Paying Off Student Loans

Maybe you heard of people taking out a personal loan to pay off their student loans, but have you wondered whether that’s a good idea? Have they uncovered a secret way to fast-track their student loan repayment that you don’t know about? Or are you better off leaving your loans as is or taking out a private student loan to refinance them? We break down the benefits and drawbacks of taking out personal loans to pay off student loans.

Starting to Repay Your Student Loan Debt

When you graduate from college, you likely don’t have to start repaying your federal student loans right away.

Some federal student loans have a student loan grace period of six months, but with some it can last as long as 9 months. Interest may accrue while your loans are in the grace period, so some people make interest-only payments so that the total loan balance does not increase.

If you’re unable to pay your federal student loans after the grace period ends, you may be able to defer your loans for a number of reasons including if you’re returning to school, are unemployed, are experiencing extreme economic hardship, are on or have recently been on active duty service in the military, and other reasons.
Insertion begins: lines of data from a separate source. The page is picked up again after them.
(* ===== verification/RaftElection.v ===== *)
(** Elections over a group of Raft nodes: each node runs any events, and the votes given are
    messages that may be delayed, lost or doubled.  If the answer to a vote request is taken
    in the term it was asked in, no term has two leaders.  The code does not check the term
    of an answer, and then it has. *)

From Stdlib Require Import ZArith Lia.
From S2P Require Import Prelude Bytes PyVal StateMachine Dict RaftStorage RaftNode RaftNodeFacts RaftRuns.
Import MemoryRaftNode.

Section election.
Context {S R : Type} `{!RaftNode.StateMachine S} `{RaftStorageLaws R} `{!Msgpack}.
Abbreviation node := (MemoryRaftNode.t S R).
Implicit Types (n : node) (d : durable).

(** The nodes by id, and every vote ever given: voter, term, candidate. *)
Record cluster := { nodes : gmap Z node; votes : list (Z * Z * Z) }.

Definition peers_of (members : list Z) (i : Z) : list Z := filter (λ j, j ≠ i) members.

(** A group at its first start: every member with its own empty storage. *)
Definition fresh_cluster (members : list Z) (c : cluster) : Prop :=
  NoDup members ∧ votes c = [] ∧
  (∀ i n, nodes c !! i = Some n → i ∈ members ∧ ∃ sm r interval window,
    holds r nothing ∧ n = new_node i (peers_of members i) sm r interval window).

(** The votes given to node [i], as the answers it may take. *)
Definition given_to (c : cluster) (i v t : Z) : Prop := (v, t, i) ∈ votes c.

(** One event at one node.  Requests may be anything; an answer that grants a vote is one
    that was given, [asked] says how the term of it relates to the node's. *)
Inductive cstep (asked : cluster → Z → event (S:=S) → node → Prop) (c c' : cluster) : Prop :=
  | cstep_intro i n ev n' gs :
      nodes c !! i = Some n → well_formed ev → asked c i ev n →
      step ev n = (n', Ok gs) →
      c' = {| nodes := <[i := n']> (nodes c); votes := votes c ++ map (λ g, (i, g.1, g.2)) gs |} →
      cstep asked c c'.

(** An answer is taken in the term of its request. *)
Definition asked_now (c : cluster) (i : Z) (ev : event (S:=S)) n : Prop := timely (given_to c i) ev n.

(** What the code allows: the answer to a request of any term the node was in. *)
Definition asked_once (c : cluster) (i : Z) (ev : event (S:=S)) n : Prop :=
  match ev with
  | EVoteResponse p r =>
      rvr_vote_granted r = true → given_to c i p (rvr_term r) ∧ rvr_term r ≤ _current_term n
  | _ => True
  end.

(** ** At most one leader per term *)

Record node_ok (members : list Z) (vs : list (Z * Z * Z)) (i : Z) n : Prop := {
  no_member : i ∈ members;
  no_id : _node_id n = i;
  no_peers : _peers n = peers_of members i;
  no_backed : backed (λ v t, (v, t, i) ∈ vs) n;
  no_disk : ∃ d, node_inv n d ∧ ∀ t j, (i, t, j) ∈ vs → settled d (t, j)
}.

Record cluster_ok (members : list Z) (c : cluster) : Prop := {
  co_nodup : NoDup members;
  co_nodes i n : nodes c !! i = Some n → node_ok members (votes c) i n;
  co_voters v t j : (v, t, j) ∈ votes c → v ∈ members;
  co_votes v t j1 j2 : (v, t, j1) ∈ votes c → (v, t, j2) ∈ votes c → j1 = j2
}.

Lemma fresh_ok members c : fresh_cluster members c → cluster_ok members c.
Proof.
  intros (Hnd&Hv&Hn). split; [done| |rewrite Hv..].
  - intros i n Hi. destruct (Hn i n Hi) as (Hm&sm&r&interval&window&Hh&->). rewrite Hv.
    split; [done..| |exists nothing; split; [by apply new_node_inv|]].
    + by apply backed_follower.
    + by intros ?? ?%elem_of_nil.
  - by intros ??? ?%elem_of_nil.
  - by intros ???? ?%elem_of_nil.
Qed.

(** The votes an event adds. *)
Lemma elem_of_votes (vs : list (Z * Z * Z)) (i : Z) (gs : list (Z * Z)) (v t j : Z) :
  (v, t, j) ∈ vs ++ map (λ g, (i, g.1, g.2)) gs ↔ (v, t, j) ∈ vs ∨ (v = i ∧ (t, j) ∈ gs).
Proof.
  rewrite elem_of_app, list_elem_of_fmap. split; (intros [?|Hx]; [by left|right]).
  - destruct Hx as ([t' j']&[= -> -> ->]&?). done.
  - destruct Hx as [-> ?]. by exists (t, j).
Qed.

Lemma cstep_ok members c c' : cluster_ok members c → cstep asked_now c c' → cluster_ok members c'.
Proof.
  intros [Hnd Hn Hvo Hvs] [i n ev n' gs Hi Hw Ha Hr ->].
  destruct (Hn i n Hi) as [Hm Hid Hp Hb (d&Hinv&Hset)].
  destruct (step_post (given_to c i) _ _ _ _ _ Hinv Hw Ha Hr) as (d'&[Hi' Hbl Hg [Hid' Hp'] Hb']).
  rewrite list.Forall_forall in Hg.
  assert (∀ t j, (i, t, j) ∈ votes c → settled d' (t, j)) as Hset'
    by (intros; eapply settled_mono; eauto).
  split; cbn; [done| | |].
  - intros k m. destruct (decide (k = i)) as [->|Hk].
    + rewrite lookup_insert_eq. intros [= <-]. split; [done|congruence|congruence| |].
      * eapply backed_weaken; [|by apply Hb']. intros v t. rewrite elem_of_votes, Hid. done.
      * exists d'. split; [done|]. intros t j [?|[_ Hin]]%elem_of_votes; [by apply Hset'|].
        destruct (Hg _ Hin) as [Et Ev]. right. by rewrite Et, Ev.
    + rewrite lookup_insert_ne by done. intros Hkm. destruct (Hn k m Hkm) as [? ? ? Hbk (dk&?&Hk')].
      split; [done..| |].
      * eapply backed_weaken; [|exact Hbk]. intros v t ?. apply elem_of_votes. by left.
      * exists dk. split; [done|]. intros t j [?|[-> _]]%elem_of_votes; [by apply Hk'|done].
  - intros v t j [?|[-> _]]%elem_of_votes; [by eapply Hvo|done].
  - intros v t j1 j2 [Hin1|[-> Hin1]]%elem_of_votes [Hin2|[E Hin2]]%elem_of_votes; subst.
    + by eapply Hvs.
    + eapply settled_unique; [by apply Hset'|]. by apply (Hg (t, j2)).
    + symmetry. eapply settled_unique; [by apply Hset'|]. by apply (Hg (t, j1)).
    + destruct (Hg _ Hin1), (Hg _ Hin2). cbn in *. congruence.
Qed.

(** Two majorities of the members have one in common. *)
Lemma majorities_meet (members : list Z) (Q1 Q2 : gset Z) :
  NoDup members → (∀ v, v ∈ Q1 → v ∈ members) → (∀ v, v ∈ Q2 → v ∈ members) →
  Z.of_nat (length members) / 2 + 1 ≤ Z.of_nat (size Q1) →
  Z.of_nat (length members) / 2 + 1 ≤ Z.of_nat (size Q2) → ∃ v, v ∈ Q1 ∧ v ∈ Q2.
Proof.
  intros Hnd Hin1 Hin2 Hs1 Hs2. destruct (decide (Q1 ## Q2)) as [Hd|Hd].
  - pose proof (size_union _ _ Hd) as Hsz.
    assert (Q1 ∪ Q2 ⊆ list_to_set members) as Hsub%subseteq_size by set_solver.
    rewrite size_list_to_set in Hsub by done. pose proof (Z.mul_succ_div_gt (Z.of_nat (length members)) 2). lia.
  - destruct (set_choose_or_empty (Q1 ∩ Q2)) as [[v Hv]|He]; [exists v; set_solver|]. set_solver.
Qed.

Lemma peers_of_length members i :
  NoDup members → i ∈ members → (length (peers_of members i) + 1)%nat = length members.
Proof.
  unfold peers_of. induction 1 as [|x l Hx Hnd IH]; [by intros ?%elem_of_nil|].
  rewrite elem_of_cons, filter_cons. intros [->|Hin].
  - rewrite decide_False by tauto. rewrite filter_all; [cbn; lia|].
    apply list.Forall_forall. by intros y Hy ->.
  - rewrite decide_True by (by intros ->). cbn [length]. specialize (IH Hin). lia.
Qed.

Lemma leader_votes members c i n :
  cluster_ok members c → nodes c !! i = Some n → _state n = LEADER →
  ∃ Q : gset Z, (∀ v, v ∈ Q → (v, _current_term n, i) ∈ votes c) ∧
    Z.of_nat (length members) / 2 + 1 ≤ Z.of_nat (size Q).
Proof.
  intros Hok Hi Hs. destruct (co_nodes _ _ Hok i n Hi) as [Hm Hid Hp Hb _].
  unfold backed in Hb. rewrite Hs in Hb. destruct Hb as (Q&HQ&Hmaj). exists Q. split; [done|].
  unfold majority in Hmaj. rewrite Hp in Hmaj.
  rewrite <-(peers_of_length members i (co_nodup _ _ Hok) Hm).
  by replace (Z.of_nat _ + 1) with (Z.of_nat (length (peers_of members i) + 1)) in Hmaj by lia.
Qed.

(** C5: No term has two leaders.  In every state a group of nodes reaches from its first
    start - by campaigns, requests and answers delayed, lost or doubled in any way, messages
    of any content to the other handlers, proposals, snapshots and restarts - two nodes that
    lead in the same term are the same node, provided that a node takes the answer to a vote
    request only in the term it asked in. *)
Theorem election_safety members c0 c i j n m :
  fresh_cluster members c0 → rtc (cstep asked_now) c0 c →
  nodes c !! i = Some n → nodes c !! j = Some m → _state n = LEADER → _state m = LEADER →
  _current_term n = _current_term m → i = j.
Proof.
  intros Hf Hreach Hi Hj Hn Hm Ht.
  assert (cluster_ok members c) as Hok.
  { apply fresh_ok in Hf. induction Hreach; [done|]. by eauto using cstep_ok. }
  destruct (leader_votes _ _ _ _ Hok Hi Hn) as (Q1&HQ1&Hs1).
  destruct (leader_votes _ _ _ _ Hok Hj Hm) as (Q2&HQ2&Hs2).
  destruct (majorities_meet members Q1 Q2) as (v&Hv1&Hv2); [apply Hok| | |done|done|].
  - intros v Hv. eapply (co_voters _ _ Hok), HQ1, Hv.
  - intros v Hv. eapply (co_voters _ _ Hok), HQ2, Hv.
  - eapply (co_votes _ _ Hok v (_current_term n)); [by apply HQ1|]. rewrite Ht. by apply HQ2.
Qed.
End election.
(** A candidate that has a majority leads, with one more entry in its log. *)
Record leads_now n n' : Prop := {
  ln_state : _state n = CANDIDATE ∧ _state n' = LEADER;
  ln_log : _log n' = _log n ++ [{| le_term := _current_term n; le_index := _last_log_index n + 1;
                                   le_command := NOOP_COMMAND |}];
  ln_same : _current_term n' = _current_term n;
  ln_match (p m : Z) : _match_index n' !! p = Some m → p ∈ _peers n ∧ m = 0;
  ln_commit : _commit_index n' = _commit_index n ∨
    ∃ n1, rest n' = rest n1 ∧ _commit_index n1 = _commit_index n ∧ commit_rule n1 (_commit_index n')
}.

Lemma check_vote_effect n d n' u :
  node_inv n d → plain n d → (∀ q k, _match_index n !! q = Some k → q ∈ _peers n) →
  _check_vote_count n = (n', Ok u) →
  n' = n ∨ (leads_now n n' ∧ ∃ d', disk n' d' ∧ plain n' d').
Proof.
  intros Hi Hp Hk Hr. unfold _check_vote_count in Hr. mstep Hr. mpure.
  case_decide as Hs; [injection Hr as <- _; by left|].
  assert (_state n = CANDIDATE) as Hc by (by destruct (_state n); try (destruct Hs; discriminate)).
  destruct (_ >=? _); [|injection Hr as <- _; by left]. right.
  unfold _append_noop_entry in Hr. mrun_in Hr. set (n2 := reset_progress _) in Hm.
  assert (node_inv n2 d) as Hi0 by (apply (inv_core n); [done|by repeat split|apply Hi]).
  assert (plain n2 d) as Hp0 by (destruct Hp; by split).
  destruct (append_own_effect _ _ _ _ _ Hi0 Hp0 Hm) as (->&E&Hcm&Hd').
  pose proof E as E'. unfold rest in E'. injection E' as E1 E2 E3 E4 E5 E6 E7 E8 E9. split; [|done].
  split; [done| | | |].
  - rewrite E5. done.
  - rewrite E4. done.
  - intros p m. rewrite E9. intros Hm0.
    apply (reset_matches (with_votes_received ∅ (with_leader_id (Some (_node_id n)) (with_state LEADER n)))); done.
  - destruct Hcm as [->|Hcm]; [by left|right]. by eexists.
Qed.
If you don’t qualify to defer your loans, you might be able to forbear your loans. To qualify for forbearance, you need to be experiencing financial difficulties, medical expenses, changes to employment, or other reasons that your student loan servicer approves. With both deferment and forbearance, you don’t have to make payments on your loans, but interest on certain types of loans may continue to accrue.

But what happens if you can’t afford your payments but don’t fit any of those criteria and don’t have any other help paying for school?

As your salary increases, you will likely be better financially able to pay your loans but, in the first few years after graduation your salary may not cover much more than basic expenses. Luckily, there are other ways you can lower your payments.

Recommended: Examining How Student Loan Deferment Works

Basing Student Loan Payments Off Your Monthly Income

If you’re struggling to cover your basic monthly living expenses, you might consider enrolling in an income-driven repayment program .

There are various repayment plans to choose from that allow you to limit your monthly payments to a percentage of your monthly discretionary income. That will often reduce your monthly payments to a more manageable level.

After 20 to 25 years of on-time student loan payments — or 10 years if you’re enrolled in the Public Service Loan Forgiveness Program — your loans may qualify to be forgiven under these repayment plans. If you’re interested in enrolling in one of these plans, contact your student loan servicer for information on how to do so.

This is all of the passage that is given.